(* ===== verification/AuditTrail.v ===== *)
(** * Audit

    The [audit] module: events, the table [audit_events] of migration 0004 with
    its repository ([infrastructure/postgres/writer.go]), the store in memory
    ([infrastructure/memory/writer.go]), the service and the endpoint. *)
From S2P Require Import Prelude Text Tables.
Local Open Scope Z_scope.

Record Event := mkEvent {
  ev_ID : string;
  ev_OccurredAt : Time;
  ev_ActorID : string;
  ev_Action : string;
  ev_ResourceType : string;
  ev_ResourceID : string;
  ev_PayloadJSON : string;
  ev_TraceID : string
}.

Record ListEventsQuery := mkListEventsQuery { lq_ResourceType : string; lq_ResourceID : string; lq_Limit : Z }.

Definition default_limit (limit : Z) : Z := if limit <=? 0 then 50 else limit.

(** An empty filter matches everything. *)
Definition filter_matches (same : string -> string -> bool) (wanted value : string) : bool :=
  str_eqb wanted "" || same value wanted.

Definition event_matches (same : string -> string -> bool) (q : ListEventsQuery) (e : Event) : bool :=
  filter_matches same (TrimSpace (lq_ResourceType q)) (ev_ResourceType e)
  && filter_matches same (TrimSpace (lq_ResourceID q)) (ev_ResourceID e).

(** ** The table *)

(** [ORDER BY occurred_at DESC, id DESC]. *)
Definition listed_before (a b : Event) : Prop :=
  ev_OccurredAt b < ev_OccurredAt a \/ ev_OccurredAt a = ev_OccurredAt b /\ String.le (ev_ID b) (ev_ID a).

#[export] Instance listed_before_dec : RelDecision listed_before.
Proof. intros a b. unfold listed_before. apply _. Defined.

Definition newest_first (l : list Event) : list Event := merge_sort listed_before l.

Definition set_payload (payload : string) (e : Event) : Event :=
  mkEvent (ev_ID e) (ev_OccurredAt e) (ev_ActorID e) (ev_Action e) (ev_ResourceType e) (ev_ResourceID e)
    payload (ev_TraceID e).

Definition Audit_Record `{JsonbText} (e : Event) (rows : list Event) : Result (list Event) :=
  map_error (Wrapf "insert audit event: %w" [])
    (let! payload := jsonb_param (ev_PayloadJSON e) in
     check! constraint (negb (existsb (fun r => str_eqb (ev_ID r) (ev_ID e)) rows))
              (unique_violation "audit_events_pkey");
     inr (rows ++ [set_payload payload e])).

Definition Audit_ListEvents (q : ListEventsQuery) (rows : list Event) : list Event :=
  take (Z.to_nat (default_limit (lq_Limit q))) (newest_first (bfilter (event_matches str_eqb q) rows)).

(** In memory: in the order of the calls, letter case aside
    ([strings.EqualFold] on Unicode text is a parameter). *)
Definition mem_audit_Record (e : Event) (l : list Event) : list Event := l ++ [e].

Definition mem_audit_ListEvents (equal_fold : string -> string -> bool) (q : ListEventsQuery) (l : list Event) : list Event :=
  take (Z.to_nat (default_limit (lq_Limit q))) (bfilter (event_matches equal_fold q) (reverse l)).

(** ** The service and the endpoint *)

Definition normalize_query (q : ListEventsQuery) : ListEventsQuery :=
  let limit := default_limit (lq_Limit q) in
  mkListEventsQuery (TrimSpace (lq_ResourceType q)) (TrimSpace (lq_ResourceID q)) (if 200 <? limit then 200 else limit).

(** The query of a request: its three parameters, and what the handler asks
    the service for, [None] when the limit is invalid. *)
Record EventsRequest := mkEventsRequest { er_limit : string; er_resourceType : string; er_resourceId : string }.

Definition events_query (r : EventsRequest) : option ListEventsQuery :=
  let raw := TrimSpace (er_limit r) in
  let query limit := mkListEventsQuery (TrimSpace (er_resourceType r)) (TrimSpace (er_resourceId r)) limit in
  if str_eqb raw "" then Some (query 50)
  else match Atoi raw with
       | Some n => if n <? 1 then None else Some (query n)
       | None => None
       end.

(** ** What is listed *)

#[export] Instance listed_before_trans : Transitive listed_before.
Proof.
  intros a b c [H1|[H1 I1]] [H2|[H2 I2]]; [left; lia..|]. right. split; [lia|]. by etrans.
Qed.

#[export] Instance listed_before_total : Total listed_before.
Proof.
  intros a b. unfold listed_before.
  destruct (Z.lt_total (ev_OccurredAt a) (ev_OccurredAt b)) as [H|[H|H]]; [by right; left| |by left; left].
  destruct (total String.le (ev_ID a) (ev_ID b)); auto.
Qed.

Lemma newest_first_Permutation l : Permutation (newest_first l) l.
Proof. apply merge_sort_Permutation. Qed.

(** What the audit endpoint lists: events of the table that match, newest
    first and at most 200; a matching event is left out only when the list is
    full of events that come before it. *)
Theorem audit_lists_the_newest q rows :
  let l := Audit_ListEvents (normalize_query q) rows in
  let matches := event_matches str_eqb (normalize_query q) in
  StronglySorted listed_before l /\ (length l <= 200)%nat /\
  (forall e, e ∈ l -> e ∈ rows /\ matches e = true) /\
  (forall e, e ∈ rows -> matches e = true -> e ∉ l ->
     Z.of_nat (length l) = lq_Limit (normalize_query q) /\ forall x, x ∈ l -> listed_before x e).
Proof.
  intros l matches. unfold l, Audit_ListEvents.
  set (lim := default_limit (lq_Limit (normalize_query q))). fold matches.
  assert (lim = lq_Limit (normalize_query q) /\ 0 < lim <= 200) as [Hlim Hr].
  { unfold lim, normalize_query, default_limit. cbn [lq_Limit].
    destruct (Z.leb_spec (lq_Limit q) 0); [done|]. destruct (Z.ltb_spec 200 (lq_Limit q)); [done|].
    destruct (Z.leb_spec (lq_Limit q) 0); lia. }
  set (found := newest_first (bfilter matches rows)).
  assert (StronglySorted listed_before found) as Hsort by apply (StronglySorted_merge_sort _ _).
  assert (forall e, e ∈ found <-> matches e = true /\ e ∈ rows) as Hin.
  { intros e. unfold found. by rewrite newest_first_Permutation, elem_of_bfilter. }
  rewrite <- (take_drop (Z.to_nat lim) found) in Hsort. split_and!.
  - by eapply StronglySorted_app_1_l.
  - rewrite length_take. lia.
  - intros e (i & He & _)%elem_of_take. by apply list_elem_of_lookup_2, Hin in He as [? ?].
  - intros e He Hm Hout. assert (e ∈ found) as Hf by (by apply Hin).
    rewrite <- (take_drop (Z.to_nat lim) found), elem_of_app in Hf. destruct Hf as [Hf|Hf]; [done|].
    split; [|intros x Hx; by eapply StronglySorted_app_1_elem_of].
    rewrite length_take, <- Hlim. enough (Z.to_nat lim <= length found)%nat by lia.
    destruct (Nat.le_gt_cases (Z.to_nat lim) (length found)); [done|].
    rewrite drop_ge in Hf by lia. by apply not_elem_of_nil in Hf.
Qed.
───
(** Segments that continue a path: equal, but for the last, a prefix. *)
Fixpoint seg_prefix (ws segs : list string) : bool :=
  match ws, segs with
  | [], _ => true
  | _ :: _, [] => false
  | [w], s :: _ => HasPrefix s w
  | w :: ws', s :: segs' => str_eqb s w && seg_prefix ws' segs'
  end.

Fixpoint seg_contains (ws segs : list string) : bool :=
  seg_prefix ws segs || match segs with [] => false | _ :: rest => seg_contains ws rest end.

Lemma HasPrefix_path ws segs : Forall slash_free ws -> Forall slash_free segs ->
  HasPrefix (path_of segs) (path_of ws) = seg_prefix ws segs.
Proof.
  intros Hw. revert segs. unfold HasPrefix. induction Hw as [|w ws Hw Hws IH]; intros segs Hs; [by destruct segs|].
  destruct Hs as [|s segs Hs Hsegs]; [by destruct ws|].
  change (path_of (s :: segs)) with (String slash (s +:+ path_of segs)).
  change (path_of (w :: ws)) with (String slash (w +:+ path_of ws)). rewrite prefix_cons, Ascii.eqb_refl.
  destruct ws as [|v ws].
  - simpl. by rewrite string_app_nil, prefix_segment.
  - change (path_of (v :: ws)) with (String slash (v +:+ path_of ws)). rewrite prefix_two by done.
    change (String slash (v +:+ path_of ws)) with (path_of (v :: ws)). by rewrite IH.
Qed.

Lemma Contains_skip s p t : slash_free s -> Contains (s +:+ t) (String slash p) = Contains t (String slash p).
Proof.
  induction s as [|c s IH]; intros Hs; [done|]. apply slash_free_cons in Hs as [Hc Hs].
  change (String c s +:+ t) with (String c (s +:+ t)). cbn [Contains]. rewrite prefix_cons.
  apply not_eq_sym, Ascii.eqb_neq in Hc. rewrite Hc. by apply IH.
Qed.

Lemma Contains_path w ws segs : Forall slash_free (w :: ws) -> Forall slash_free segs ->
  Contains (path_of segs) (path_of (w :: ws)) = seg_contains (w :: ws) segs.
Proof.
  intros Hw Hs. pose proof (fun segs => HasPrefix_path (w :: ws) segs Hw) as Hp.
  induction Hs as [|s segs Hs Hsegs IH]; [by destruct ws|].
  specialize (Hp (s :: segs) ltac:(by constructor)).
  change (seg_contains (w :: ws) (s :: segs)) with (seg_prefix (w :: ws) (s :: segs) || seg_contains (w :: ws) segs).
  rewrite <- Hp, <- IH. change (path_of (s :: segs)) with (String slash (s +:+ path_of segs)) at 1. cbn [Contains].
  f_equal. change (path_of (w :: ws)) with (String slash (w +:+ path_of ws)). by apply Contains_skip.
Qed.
───
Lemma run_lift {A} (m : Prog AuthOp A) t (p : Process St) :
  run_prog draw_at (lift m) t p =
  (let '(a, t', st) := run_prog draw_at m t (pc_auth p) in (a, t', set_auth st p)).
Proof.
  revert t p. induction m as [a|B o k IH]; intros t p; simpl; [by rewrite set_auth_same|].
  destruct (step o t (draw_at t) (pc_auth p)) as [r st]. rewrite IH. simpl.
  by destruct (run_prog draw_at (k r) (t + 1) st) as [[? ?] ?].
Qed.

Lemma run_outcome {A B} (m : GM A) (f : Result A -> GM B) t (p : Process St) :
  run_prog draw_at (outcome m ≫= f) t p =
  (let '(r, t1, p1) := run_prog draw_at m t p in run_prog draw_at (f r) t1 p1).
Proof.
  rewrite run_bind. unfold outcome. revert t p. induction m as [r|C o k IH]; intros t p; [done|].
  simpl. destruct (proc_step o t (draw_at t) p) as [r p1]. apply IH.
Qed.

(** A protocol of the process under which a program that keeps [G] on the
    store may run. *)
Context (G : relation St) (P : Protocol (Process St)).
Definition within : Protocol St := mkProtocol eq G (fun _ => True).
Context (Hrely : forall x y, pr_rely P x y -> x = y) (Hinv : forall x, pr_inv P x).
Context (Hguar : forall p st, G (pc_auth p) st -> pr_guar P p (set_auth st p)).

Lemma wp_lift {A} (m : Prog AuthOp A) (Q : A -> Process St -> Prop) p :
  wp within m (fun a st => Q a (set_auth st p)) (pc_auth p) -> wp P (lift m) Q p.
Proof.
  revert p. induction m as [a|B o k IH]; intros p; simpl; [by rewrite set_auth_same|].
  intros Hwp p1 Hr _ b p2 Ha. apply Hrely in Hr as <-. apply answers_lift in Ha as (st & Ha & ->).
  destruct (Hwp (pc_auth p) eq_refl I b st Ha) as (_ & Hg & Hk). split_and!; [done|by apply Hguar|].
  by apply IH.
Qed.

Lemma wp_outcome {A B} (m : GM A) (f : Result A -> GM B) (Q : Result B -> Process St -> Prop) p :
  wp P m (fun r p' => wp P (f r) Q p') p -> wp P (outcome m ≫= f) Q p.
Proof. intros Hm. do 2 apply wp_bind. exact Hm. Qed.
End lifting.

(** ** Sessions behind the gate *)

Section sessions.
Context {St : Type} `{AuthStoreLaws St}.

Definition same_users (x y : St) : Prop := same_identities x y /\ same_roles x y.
───
Look above for the line with "From S2P Require Import Prelude Text Tables."; retype exactly that line, every line after it up to the line with "(** An empty filter matches everything. *)", and that line too, nothing else.

From S2P Require Import Prelude Text Tables.
Local Open Scope Z_scope.

Record Event := mkEvent {
  ev_ID : string;
  ev_OccurredAt : Time;
  ev_ActorID : string;
  ev_Action : string;
  ev_ResourceType : string;
  ev_ResourceID : string;
  ev_PayloadJSON : string;
  ev_TraceID : string
}.

Record ListEventsQuery := mkListEventsQuery { lq_ResourceType : string; lq_ResourceID : string; lq_Limit : Z }.

Definition default_limit (limit : Z) : Z := if limit <=? 0 then 50 else limit.

(** An empty filter matches everything. *)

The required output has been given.